(Information shown begins)
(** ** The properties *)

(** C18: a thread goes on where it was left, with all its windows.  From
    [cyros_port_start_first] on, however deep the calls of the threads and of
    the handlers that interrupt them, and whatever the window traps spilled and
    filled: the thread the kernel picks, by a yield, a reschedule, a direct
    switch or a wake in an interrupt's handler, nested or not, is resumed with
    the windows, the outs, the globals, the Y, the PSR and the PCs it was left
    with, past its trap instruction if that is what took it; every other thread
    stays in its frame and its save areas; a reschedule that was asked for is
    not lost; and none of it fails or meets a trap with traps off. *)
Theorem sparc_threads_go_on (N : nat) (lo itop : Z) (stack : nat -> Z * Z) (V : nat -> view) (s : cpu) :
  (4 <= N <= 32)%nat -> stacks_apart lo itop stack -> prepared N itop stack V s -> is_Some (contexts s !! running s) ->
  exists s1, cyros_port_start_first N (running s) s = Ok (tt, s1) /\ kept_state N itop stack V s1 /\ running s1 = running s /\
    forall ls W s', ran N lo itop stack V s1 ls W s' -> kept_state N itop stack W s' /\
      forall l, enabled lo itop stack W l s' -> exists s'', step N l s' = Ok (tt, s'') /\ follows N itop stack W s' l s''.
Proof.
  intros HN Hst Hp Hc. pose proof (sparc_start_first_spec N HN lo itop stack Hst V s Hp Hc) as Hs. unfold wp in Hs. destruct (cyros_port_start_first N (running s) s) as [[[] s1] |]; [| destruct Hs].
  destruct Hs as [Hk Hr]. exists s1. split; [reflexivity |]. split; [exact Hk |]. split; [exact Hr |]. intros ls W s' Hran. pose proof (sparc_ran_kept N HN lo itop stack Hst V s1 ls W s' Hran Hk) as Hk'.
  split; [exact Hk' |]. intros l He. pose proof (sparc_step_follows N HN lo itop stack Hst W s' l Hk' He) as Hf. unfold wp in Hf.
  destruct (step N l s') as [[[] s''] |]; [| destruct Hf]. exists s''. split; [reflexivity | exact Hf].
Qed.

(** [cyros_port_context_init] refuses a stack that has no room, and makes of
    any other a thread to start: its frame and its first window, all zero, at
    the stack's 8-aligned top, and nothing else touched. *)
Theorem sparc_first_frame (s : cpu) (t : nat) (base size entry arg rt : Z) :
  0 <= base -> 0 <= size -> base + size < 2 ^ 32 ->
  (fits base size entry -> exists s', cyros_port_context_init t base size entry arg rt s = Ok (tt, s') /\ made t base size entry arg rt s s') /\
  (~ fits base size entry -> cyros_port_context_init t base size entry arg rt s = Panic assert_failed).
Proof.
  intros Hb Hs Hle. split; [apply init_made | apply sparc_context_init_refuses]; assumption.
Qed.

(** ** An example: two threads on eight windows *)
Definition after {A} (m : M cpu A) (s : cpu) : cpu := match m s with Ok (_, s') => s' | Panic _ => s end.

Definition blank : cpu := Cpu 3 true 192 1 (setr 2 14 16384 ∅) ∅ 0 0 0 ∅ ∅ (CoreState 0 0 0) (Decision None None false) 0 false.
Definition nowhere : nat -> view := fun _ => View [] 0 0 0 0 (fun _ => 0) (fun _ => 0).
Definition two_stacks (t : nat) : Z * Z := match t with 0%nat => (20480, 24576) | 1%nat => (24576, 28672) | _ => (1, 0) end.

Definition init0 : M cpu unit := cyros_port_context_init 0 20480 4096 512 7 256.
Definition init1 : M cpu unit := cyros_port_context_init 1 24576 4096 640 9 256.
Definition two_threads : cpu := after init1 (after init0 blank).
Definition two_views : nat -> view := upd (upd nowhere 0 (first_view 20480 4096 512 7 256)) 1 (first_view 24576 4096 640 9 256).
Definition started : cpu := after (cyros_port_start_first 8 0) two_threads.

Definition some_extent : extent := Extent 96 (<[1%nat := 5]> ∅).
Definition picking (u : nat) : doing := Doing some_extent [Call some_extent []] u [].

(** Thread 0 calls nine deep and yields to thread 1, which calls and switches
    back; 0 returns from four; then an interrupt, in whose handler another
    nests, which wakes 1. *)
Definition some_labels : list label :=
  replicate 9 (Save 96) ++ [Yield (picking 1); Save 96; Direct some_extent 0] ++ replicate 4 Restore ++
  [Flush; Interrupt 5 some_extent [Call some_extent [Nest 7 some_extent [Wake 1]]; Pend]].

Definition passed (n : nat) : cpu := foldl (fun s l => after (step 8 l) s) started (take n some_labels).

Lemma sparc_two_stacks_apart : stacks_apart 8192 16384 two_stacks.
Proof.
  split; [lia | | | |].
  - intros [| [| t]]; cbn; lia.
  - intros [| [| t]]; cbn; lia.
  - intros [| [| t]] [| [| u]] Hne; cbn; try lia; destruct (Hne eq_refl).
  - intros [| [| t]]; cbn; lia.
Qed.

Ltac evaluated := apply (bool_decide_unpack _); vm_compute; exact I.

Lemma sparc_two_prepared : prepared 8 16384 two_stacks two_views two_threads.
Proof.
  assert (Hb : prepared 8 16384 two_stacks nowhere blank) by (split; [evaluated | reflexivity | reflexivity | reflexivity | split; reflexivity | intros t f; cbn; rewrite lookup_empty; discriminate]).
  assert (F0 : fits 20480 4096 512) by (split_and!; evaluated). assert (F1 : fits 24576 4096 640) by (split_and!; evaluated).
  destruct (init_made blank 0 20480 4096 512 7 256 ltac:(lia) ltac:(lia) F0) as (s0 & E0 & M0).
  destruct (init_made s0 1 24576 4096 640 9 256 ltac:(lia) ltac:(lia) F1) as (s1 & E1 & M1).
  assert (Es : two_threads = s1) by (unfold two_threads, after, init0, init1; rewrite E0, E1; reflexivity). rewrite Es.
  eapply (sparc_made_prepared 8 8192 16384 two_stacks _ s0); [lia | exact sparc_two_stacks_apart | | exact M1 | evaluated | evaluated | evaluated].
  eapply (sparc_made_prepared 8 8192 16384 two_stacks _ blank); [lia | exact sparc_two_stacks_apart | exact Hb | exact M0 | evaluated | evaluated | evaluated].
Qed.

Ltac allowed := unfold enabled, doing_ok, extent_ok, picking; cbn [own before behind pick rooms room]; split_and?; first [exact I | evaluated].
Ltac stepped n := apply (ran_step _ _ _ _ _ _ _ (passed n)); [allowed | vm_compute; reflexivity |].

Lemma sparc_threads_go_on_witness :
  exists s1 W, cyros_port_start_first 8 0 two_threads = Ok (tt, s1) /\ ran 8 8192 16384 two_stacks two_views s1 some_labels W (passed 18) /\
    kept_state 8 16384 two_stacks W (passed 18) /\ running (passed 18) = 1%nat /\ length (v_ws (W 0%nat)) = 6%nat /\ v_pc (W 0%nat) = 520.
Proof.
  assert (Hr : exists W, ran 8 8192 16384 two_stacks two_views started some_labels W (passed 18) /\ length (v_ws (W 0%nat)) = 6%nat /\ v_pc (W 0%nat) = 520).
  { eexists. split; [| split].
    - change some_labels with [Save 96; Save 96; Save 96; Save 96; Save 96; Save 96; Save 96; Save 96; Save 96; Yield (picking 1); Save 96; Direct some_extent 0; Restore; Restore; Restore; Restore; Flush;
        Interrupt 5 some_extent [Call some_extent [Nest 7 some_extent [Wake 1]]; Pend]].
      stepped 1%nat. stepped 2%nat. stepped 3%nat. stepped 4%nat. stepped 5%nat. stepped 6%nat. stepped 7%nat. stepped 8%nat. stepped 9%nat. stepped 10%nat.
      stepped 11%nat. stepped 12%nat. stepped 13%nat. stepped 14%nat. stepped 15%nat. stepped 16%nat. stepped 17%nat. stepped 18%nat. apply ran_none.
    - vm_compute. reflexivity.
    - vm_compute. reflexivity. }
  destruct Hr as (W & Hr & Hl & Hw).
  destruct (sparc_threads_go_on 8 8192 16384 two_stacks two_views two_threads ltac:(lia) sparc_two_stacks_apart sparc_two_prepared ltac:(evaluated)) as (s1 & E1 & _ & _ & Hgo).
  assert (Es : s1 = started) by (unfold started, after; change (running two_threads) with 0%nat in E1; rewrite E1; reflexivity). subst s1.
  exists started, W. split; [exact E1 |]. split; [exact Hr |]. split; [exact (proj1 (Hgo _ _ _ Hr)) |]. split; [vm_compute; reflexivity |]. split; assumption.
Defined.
(Information shown ends)
* _What is needed_: Copy only the entries from the first line to the line with "forall ls W", each exactly as it appears.

* _Exercise response_:
(** ** The properties *)

(** C18: a thread goes on where it was left, with all its windows.  From
    [cyros_port_start_first] on, however deep the calls of the threads and of
    the handlers that interrupt them, and whatever the window traps spilled and
    filled: the thread the kernel picks, by a yield, a reschedule, a direct
    switch or a wake in an interrupt's handler, nested or not, is resumed with
    the windows, the outs, the globals, the Y, the PSR and the PCs it was left
    with, past its trap instruction if that is what took it; every other thread
    stays in its frame and its save areas; a reschedule that was asked for is
    not lost; and none of it fails or meets a trap with traps off. *)
Theorem sparc_threads_go_on (N : nat) (lo itop : Z) (stack : nat -> Z * Z) (V : nat -> view) (s : cpu) :
  (4 <= N <= 32)%nat -> stacks_apart lo itop stack -> prepared N itop stack V s -> is_Some (contexts s !! running s) ->
  exists s1, cyros_port_start_first N (running s) s = Ok (tt, s1) /\ kept_state N itop stack V s1 /\ running s1 = running s /\
    forall ls W s', ran N lo itop stack V s1 ls W s' -> kept_state N itop stack W s' /\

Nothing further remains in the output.